RECORDS FOR THE EXERCISE section start

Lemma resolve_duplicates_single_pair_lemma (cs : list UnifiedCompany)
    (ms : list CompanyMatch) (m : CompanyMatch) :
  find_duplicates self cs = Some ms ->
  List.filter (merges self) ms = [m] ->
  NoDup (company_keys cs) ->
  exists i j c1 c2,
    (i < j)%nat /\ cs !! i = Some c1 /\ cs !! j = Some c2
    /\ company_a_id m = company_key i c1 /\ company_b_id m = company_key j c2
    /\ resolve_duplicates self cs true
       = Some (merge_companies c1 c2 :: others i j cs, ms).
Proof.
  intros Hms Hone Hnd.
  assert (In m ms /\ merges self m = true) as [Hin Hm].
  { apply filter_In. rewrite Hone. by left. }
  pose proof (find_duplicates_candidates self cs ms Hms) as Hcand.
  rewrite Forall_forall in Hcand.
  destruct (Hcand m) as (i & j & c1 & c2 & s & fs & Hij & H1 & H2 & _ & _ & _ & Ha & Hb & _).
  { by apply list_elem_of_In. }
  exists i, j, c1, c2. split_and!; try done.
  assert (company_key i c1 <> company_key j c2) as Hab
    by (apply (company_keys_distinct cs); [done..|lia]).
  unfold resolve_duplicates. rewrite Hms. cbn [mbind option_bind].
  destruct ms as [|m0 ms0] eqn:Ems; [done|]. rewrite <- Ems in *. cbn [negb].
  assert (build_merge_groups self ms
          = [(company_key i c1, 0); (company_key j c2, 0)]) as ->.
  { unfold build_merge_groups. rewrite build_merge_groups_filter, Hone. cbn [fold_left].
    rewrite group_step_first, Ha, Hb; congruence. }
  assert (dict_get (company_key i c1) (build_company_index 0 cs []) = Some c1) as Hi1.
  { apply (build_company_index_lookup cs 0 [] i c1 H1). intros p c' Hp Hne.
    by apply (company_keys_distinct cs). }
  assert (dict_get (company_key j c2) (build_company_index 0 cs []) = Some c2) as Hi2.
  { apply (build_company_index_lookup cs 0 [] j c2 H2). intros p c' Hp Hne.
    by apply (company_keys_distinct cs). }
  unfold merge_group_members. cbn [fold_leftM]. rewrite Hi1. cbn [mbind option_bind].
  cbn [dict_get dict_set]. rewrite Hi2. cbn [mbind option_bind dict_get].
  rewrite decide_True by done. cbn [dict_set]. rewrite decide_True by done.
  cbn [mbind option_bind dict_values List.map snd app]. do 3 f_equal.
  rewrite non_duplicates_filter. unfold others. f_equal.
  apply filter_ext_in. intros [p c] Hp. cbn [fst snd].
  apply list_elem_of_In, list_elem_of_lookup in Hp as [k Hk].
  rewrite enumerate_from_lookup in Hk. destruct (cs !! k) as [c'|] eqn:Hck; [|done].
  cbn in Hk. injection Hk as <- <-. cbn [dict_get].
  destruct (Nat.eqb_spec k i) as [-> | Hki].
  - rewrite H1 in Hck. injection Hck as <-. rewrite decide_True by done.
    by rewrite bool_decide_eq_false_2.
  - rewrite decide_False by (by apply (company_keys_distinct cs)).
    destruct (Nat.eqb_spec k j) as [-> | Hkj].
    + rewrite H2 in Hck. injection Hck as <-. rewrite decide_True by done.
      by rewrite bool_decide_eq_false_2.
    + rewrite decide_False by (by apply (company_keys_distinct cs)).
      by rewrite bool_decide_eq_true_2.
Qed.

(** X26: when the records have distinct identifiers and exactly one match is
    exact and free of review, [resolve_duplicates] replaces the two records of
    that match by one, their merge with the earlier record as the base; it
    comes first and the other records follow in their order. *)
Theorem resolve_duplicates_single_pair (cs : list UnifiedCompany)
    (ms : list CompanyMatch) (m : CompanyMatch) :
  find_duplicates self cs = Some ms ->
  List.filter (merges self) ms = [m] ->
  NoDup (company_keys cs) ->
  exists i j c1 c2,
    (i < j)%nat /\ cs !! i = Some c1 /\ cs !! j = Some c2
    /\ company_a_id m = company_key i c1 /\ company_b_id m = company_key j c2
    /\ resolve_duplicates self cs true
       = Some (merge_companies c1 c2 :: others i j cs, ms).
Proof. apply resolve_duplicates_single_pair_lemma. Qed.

RECORDS FOR THE EXERCISE section end
RECORDS FOR THE EXERCISE section start

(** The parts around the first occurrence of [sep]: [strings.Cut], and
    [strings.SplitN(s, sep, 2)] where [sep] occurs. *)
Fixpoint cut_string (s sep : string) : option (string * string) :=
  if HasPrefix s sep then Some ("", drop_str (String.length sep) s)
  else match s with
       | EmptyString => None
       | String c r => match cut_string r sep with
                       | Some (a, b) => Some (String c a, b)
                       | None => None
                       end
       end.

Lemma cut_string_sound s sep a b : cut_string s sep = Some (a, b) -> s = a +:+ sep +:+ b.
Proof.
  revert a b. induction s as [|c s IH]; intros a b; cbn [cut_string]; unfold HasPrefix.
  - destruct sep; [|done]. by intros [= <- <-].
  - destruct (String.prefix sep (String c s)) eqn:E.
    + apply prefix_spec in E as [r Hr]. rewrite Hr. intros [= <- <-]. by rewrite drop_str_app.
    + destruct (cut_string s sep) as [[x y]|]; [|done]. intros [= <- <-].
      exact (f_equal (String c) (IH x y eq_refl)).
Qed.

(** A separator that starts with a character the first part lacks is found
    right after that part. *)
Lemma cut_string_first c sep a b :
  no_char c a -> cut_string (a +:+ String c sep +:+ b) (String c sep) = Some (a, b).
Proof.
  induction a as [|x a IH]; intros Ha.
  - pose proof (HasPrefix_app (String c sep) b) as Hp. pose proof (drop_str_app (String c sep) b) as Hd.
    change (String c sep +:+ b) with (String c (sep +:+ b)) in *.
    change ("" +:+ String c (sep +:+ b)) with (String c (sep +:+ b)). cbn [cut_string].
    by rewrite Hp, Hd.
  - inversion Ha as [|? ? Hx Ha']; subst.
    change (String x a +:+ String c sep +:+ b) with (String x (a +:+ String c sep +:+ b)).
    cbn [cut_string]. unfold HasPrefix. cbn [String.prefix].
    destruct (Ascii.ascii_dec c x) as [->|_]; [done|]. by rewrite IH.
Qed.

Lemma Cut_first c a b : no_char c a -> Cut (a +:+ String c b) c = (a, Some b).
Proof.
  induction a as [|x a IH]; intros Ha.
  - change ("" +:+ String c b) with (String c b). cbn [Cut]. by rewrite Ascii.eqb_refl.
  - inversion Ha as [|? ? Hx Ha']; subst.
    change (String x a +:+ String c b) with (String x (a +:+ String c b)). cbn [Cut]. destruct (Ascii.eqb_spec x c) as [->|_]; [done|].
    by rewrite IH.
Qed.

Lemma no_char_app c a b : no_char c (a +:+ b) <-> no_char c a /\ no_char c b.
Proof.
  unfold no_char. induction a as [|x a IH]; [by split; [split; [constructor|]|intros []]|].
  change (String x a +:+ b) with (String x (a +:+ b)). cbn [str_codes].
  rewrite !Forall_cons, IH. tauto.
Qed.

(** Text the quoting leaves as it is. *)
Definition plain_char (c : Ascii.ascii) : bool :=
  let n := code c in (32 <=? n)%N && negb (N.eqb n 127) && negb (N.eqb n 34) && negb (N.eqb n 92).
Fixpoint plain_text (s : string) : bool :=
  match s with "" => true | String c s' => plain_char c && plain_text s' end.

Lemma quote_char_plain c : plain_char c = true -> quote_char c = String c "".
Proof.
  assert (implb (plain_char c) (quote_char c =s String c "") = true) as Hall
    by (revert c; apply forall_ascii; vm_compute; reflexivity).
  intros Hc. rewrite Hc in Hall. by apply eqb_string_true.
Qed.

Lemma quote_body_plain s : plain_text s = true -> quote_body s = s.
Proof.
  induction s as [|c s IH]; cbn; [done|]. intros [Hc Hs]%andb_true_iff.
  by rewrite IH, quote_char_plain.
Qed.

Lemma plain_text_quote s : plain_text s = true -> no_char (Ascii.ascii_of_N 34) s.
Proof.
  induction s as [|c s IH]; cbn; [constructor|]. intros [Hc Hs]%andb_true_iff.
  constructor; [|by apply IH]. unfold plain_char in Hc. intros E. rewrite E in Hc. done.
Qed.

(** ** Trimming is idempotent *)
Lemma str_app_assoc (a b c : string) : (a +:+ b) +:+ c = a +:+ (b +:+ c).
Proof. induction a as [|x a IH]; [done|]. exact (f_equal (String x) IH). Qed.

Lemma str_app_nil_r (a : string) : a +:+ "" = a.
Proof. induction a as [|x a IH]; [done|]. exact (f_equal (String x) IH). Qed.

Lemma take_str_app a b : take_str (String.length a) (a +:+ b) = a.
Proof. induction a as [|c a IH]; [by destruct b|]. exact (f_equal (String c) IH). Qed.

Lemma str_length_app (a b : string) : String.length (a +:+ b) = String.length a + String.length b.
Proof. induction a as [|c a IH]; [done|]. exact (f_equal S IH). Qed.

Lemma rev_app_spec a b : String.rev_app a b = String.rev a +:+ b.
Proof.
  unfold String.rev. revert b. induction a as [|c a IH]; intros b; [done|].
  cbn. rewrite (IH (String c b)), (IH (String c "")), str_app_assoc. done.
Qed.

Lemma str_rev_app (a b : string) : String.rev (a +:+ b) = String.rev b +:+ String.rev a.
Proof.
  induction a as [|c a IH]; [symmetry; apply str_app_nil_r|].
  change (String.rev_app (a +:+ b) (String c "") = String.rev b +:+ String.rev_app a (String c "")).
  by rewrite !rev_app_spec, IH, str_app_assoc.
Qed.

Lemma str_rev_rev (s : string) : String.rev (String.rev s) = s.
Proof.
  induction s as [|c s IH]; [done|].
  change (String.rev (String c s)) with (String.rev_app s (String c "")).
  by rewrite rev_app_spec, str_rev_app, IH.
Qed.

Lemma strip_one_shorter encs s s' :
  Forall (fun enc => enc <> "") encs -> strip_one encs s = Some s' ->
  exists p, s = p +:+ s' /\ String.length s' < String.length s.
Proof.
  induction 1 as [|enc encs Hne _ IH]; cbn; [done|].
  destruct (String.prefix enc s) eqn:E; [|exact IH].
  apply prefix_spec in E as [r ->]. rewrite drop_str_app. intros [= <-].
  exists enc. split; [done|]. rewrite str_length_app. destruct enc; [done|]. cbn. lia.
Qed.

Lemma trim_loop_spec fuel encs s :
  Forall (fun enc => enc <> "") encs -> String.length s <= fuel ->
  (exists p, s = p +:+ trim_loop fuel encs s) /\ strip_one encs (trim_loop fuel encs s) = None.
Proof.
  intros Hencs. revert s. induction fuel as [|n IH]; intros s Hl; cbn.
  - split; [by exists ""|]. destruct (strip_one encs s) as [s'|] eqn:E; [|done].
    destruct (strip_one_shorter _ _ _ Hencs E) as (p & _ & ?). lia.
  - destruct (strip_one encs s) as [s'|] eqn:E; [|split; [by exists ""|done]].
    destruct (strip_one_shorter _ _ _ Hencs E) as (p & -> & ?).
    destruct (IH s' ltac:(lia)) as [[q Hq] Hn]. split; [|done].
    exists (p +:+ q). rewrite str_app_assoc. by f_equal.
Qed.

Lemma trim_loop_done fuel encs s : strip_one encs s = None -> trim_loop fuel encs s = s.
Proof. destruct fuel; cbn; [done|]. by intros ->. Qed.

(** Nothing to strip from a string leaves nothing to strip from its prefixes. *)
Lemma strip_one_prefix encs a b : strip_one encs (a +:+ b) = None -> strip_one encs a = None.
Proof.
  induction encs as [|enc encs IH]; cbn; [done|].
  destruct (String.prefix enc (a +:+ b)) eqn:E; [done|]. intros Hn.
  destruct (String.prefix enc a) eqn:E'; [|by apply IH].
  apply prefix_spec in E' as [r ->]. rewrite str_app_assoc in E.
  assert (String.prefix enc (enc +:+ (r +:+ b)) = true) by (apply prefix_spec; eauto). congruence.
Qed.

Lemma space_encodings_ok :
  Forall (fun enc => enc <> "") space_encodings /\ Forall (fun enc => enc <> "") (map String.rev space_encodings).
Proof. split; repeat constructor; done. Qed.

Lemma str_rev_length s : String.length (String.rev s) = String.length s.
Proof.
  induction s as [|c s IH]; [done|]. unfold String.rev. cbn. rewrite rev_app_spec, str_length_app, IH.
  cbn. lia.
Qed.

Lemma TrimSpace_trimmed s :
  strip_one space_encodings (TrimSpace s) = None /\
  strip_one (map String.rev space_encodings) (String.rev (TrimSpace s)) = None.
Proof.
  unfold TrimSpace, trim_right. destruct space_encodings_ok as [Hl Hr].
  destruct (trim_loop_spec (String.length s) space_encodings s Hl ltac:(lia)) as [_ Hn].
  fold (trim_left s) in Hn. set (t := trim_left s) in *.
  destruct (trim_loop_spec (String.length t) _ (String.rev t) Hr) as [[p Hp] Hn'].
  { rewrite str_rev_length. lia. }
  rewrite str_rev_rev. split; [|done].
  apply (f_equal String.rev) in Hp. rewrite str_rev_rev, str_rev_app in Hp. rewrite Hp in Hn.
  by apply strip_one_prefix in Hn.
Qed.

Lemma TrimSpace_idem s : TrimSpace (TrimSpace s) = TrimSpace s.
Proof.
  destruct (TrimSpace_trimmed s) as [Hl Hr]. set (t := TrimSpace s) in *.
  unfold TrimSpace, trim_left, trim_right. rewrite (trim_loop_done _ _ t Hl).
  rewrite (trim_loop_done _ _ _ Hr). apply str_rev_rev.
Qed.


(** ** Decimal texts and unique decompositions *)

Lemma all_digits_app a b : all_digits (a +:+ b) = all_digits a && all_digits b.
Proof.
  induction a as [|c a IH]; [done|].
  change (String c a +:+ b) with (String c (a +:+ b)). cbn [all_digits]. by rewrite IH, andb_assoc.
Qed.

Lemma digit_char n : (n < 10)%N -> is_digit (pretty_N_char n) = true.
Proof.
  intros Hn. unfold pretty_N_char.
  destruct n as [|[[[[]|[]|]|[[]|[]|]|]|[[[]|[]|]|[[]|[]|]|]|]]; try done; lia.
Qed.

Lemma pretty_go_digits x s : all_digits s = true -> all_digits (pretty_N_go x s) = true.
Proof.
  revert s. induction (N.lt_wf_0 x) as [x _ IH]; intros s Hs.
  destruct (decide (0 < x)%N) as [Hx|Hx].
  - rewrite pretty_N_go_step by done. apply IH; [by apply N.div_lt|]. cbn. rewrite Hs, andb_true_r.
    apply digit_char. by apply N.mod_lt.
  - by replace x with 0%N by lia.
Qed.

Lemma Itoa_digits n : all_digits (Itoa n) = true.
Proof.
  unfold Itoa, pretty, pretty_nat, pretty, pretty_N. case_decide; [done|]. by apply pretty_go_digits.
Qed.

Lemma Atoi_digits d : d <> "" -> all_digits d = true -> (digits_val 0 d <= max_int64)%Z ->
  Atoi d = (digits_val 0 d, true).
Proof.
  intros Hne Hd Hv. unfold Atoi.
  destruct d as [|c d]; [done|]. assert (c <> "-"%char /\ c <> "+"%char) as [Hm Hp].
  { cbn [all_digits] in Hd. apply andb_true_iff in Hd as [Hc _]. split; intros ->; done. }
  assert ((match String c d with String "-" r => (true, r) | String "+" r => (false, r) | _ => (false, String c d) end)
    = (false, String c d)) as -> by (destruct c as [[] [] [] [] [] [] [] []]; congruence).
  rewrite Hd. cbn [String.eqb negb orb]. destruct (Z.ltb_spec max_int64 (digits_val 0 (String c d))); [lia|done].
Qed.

RECORDS FOR THE EXERCISE section end

▸ **AIM OF THE TASK**:
Go through the data above and return each line containing the string "that".

▸ **EXERCISE OUTPUT**:
    that match by one, their merge with the earlier record as the base; it
(** A separator that starts with a character the first part lacks is found
    right after that part. *)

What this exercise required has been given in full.